# [What is needed]
In the records below, find the line holding "(** The token" and the line holding "destruct (generationJobs st !! requestId) as [job |];". Set down both, with every line between them, exactly.

Collected data:
<<<<

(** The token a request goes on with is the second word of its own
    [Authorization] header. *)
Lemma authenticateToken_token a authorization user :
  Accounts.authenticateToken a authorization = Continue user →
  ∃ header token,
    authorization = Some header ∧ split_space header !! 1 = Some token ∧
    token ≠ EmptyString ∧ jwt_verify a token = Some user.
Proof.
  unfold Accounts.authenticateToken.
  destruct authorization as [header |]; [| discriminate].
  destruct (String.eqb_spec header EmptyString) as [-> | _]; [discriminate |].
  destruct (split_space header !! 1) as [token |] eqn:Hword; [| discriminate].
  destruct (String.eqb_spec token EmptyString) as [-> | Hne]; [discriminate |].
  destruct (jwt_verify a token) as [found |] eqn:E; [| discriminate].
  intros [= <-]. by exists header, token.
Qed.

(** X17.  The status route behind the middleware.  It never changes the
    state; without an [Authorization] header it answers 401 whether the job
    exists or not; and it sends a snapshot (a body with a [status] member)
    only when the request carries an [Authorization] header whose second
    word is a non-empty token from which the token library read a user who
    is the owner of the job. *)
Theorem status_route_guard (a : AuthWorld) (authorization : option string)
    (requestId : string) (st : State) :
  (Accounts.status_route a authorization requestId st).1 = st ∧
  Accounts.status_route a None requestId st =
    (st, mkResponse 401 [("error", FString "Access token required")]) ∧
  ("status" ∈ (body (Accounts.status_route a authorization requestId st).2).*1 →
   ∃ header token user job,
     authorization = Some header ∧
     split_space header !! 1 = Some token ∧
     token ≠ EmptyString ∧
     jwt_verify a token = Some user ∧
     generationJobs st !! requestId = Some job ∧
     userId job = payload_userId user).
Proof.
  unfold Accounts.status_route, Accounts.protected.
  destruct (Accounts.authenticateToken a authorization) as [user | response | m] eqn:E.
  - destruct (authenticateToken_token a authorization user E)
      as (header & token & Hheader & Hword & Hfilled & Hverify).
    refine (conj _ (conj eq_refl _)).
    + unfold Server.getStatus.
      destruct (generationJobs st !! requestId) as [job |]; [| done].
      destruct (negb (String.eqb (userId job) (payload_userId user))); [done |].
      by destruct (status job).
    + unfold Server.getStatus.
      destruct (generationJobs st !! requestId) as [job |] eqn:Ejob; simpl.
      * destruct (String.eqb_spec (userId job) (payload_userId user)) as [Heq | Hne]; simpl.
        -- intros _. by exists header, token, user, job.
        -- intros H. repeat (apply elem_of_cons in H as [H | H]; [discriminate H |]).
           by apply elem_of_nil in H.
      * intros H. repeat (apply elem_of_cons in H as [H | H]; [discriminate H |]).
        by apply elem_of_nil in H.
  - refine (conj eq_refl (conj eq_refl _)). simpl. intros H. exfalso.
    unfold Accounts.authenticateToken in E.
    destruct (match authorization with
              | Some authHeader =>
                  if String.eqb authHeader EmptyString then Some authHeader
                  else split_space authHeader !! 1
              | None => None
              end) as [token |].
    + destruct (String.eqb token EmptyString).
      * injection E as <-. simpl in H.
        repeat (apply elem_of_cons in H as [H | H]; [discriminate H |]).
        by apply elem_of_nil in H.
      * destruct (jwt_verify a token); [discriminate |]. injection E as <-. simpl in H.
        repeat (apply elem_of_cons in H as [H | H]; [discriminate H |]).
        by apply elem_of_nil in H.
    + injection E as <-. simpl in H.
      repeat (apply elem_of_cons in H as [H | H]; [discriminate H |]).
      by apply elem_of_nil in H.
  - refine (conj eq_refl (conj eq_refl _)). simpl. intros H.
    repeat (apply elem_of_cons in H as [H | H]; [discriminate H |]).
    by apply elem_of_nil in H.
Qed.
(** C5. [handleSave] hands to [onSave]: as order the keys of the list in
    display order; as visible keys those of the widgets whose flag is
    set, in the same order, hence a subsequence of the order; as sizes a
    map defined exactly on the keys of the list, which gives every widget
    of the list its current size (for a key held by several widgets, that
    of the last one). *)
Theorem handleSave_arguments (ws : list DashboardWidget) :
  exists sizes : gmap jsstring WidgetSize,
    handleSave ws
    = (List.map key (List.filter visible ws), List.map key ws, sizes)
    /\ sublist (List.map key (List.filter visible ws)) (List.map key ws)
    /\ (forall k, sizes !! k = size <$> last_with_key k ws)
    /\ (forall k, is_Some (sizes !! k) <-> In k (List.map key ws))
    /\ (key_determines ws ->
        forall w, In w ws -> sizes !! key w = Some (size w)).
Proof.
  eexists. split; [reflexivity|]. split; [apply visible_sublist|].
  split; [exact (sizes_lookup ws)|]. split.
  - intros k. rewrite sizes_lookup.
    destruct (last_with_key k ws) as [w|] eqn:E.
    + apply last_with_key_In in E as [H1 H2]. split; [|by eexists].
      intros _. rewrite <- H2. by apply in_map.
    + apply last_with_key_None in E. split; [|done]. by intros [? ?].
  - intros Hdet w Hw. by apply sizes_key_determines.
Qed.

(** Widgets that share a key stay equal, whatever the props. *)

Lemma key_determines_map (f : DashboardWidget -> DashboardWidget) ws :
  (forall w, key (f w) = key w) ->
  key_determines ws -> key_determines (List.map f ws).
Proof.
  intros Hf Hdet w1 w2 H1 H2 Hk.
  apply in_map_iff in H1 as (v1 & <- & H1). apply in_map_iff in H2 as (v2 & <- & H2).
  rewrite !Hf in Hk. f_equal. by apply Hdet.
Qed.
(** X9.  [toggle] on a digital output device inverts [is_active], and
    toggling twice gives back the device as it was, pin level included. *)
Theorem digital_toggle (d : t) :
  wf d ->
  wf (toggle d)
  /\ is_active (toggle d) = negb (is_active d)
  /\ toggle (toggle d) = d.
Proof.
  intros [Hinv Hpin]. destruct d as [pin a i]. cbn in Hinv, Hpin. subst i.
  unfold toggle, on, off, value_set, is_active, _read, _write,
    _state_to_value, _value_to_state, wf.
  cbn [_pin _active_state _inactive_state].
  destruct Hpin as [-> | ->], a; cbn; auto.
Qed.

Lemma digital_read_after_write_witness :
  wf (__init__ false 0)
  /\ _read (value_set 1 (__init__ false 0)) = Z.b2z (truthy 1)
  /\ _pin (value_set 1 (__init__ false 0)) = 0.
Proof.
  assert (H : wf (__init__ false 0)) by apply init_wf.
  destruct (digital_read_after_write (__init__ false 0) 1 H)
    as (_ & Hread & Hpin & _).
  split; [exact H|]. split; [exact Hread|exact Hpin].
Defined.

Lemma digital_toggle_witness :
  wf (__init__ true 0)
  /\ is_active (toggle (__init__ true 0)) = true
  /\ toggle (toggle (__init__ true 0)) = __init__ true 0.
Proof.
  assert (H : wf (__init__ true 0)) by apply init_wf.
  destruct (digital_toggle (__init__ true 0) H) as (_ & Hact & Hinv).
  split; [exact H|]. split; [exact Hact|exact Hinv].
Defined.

>>>>
<<<<

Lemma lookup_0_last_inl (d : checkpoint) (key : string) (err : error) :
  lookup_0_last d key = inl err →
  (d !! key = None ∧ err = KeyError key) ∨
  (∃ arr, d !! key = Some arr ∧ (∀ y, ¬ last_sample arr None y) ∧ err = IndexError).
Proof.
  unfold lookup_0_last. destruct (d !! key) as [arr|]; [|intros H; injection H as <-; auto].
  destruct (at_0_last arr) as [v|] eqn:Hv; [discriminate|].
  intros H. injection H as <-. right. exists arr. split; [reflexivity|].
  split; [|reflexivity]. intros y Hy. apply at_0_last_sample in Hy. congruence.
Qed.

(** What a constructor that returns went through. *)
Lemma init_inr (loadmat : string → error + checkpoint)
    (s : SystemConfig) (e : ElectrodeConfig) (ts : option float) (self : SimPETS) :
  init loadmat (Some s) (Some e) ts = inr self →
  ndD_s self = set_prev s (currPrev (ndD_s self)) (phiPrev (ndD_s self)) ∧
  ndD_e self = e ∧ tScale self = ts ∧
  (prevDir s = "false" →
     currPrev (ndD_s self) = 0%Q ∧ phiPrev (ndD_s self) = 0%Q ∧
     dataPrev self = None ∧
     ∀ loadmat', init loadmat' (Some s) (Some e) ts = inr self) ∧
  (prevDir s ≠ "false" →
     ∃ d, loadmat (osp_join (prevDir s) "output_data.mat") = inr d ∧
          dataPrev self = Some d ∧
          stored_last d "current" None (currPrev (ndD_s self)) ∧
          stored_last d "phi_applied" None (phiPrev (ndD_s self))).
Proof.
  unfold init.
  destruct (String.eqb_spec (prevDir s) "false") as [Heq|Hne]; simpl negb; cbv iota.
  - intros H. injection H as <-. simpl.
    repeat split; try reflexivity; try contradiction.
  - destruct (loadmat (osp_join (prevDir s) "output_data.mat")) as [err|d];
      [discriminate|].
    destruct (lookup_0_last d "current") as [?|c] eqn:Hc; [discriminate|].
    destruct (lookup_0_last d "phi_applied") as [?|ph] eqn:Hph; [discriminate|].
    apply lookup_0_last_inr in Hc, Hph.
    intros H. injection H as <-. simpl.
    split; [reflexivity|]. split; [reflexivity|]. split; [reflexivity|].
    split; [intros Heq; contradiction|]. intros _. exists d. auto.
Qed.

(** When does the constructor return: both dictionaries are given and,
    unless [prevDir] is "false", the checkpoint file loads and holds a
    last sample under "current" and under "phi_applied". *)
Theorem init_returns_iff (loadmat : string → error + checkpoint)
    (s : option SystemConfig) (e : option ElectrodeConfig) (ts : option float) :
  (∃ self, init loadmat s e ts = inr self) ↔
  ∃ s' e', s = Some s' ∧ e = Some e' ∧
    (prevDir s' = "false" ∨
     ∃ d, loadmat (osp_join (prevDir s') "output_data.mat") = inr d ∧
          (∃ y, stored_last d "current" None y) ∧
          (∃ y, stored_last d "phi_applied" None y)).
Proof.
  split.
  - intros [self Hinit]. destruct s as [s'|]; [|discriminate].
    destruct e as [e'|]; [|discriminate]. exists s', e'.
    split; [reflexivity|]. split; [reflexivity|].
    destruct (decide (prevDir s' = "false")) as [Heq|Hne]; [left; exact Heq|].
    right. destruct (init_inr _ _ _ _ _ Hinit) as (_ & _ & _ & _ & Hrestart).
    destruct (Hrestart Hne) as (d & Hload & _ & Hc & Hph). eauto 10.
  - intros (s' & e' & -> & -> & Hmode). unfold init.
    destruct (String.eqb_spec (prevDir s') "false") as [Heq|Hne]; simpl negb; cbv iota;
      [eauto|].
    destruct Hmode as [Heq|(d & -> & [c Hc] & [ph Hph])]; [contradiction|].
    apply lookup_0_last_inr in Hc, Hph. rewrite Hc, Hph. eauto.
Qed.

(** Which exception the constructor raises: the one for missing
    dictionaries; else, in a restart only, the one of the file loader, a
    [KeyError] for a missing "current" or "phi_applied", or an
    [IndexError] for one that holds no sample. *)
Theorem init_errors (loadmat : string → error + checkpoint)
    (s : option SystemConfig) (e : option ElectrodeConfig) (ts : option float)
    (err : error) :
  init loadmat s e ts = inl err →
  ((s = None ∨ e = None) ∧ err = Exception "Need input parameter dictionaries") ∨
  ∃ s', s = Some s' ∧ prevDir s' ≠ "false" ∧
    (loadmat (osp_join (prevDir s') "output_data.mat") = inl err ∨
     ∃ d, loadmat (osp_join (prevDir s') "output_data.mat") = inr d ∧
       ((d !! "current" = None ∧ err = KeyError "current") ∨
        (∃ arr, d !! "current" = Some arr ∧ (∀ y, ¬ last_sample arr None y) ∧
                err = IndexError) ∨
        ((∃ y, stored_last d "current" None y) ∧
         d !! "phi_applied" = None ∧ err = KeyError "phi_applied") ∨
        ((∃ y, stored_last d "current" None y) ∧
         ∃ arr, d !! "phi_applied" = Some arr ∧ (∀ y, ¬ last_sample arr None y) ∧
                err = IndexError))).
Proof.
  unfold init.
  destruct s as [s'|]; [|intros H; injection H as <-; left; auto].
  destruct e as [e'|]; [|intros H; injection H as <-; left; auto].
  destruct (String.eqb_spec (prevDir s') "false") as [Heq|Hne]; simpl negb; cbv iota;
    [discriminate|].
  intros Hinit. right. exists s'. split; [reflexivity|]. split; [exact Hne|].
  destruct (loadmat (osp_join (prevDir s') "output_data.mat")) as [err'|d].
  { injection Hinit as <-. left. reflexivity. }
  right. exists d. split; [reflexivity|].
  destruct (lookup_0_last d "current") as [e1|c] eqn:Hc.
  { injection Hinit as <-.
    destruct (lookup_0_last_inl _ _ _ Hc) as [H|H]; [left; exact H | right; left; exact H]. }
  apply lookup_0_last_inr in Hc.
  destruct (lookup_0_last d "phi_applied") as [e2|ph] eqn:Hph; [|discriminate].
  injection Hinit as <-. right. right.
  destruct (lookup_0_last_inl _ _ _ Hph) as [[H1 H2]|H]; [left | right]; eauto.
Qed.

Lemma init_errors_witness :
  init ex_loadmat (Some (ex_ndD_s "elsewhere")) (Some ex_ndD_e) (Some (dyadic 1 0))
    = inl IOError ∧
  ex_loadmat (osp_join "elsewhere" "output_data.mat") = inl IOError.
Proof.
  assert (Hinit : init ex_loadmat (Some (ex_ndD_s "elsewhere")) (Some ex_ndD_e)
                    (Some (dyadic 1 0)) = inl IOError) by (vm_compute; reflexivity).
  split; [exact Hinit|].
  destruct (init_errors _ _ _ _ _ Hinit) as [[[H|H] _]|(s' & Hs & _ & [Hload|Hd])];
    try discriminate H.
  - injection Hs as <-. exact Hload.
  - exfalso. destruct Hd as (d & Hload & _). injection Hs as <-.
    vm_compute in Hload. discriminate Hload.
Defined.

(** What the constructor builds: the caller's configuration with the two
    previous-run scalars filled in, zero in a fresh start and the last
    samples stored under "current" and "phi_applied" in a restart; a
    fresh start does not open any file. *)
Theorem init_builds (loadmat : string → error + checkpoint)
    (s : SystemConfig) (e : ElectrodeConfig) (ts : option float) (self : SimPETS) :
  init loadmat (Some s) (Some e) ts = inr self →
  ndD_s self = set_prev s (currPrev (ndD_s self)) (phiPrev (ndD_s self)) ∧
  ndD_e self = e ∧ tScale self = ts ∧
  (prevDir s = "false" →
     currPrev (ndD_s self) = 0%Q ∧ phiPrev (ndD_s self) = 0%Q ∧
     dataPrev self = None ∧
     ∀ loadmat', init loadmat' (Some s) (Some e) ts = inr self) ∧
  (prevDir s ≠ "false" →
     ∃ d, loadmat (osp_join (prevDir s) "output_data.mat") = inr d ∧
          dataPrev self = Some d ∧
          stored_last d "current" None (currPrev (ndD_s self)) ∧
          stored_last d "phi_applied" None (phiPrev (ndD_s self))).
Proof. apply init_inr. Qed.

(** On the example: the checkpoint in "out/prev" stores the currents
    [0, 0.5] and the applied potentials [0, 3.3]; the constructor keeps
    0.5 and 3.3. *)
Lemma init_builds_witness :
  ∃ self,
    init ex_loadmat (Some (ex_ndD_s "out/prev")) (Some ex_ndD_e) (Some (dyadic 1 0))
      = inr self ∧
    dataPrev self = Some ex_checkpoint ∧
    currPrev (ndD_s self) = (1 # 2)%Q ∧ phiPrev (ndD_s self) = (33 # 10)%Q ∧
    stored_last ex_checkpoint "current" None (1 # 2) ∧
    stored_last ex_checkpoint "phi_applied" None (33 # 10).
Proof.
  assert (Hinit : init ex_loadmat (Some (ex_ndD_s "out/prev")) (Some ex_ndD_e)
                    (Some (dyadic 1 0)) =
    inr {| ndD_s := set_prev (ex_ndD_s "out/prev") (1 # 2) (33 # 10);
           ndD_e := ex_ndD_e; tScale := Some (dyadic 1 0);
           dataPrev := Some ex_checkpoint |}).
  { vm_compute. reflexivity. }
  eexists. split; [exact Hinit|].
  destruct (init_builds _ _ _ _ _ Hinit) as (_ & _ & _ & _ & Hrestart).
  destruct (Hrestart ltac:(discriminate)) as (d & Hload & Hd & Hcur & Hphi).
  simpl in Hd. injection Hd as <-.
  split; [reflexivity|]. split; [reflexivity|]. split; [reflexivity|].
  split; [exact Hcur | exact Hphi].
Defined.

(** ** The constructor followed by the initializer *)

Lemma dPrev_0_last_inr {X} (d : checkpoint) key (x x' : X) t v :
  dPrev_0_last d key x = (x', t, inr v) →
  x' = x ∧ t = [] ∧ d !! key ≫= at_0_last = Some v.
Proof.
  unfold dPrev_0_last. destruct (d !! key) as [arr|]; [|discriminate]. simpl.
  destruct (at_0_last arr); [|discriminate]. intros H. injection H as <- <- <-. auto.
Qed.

>>>>

# [Output of the exercise]
(** The token a request goes on with is the second word of its own
    [Authorization] header. *)
Lemma authenticateToken_token a authorization user :
  Accounts.authenticateToken a authorization = Continue user →
  ∃ header token,
    authorization = Some header ∧ split_space header !! 1 = Some token ∧
    token ≠ EmptyString ∧ jwt_verify a token = Some user.
Proof.
  unfold Accounts.authenticateToken.
  destruct authorization as [header |]; [| discriminate].
  destruct (String.eqb_spec header EmptyString) as [-> | _]; [discriminate |].
  destruct (split_space header !! 1) as [token |] eqn:Hword; [| discriminate].
  destruct (String.eqb_spec token EmptyString) as [-> | Hne]; [discriminate |].
  destruct (jwt_verify a token) as [found |] eqn:E; [| discriminate].
  intros [= <-]. by exists header, token.
Qed.

(** X17.  The status route behind the middleware.  It never changes the
    state; without an [Authorization] header it answers 401 whether the job
    exists or not; and it sends a snapshot (a body with a [status] member)
    only when the request carries an [Authorization] header whose second
    word is a non-empty token from which the token library read a user who
    is the owner of the job. *)
Theorem status_route_guard (a : AuthWorld) (authorization : option string)
    (requestId : string) (st : State) :
  (Accounts.status_route a authorization requestId st).1 = st ∧
  Accounts.status_route a None requestId st =
    (st, mkResponse 401 [("error", FString "Access token required")]) ∧
  ("status" ∈ (body (Accounts.status_route a authorization requestId st).2).*1 →
   ∃ header token user job,
     authorization = Some header ∧
     split_space header !! 1 = Some token ∧
     token ≠ EmptyString ∧
     jwt_verify a token = Some user ∧
     generationJobs st !! requestId = Some job ∧
     userId job = payload_userId user).
Proof.
  unfold Accounts.status_route, Accounts.protected.
  destruct (Accounts.authenticateToken a authorization) as [user | response | m] eqn:E.
  - destruct (authenticateToken_token a authorization user E)
      as (header & token & Hheader & Hword & Hfilled & Hverify).
    refine (conj _ (conj eq_refl _)).
    + unfold Server.getStatus.
      destruct (generationJobs st !! requestId) as [job |]; [| done].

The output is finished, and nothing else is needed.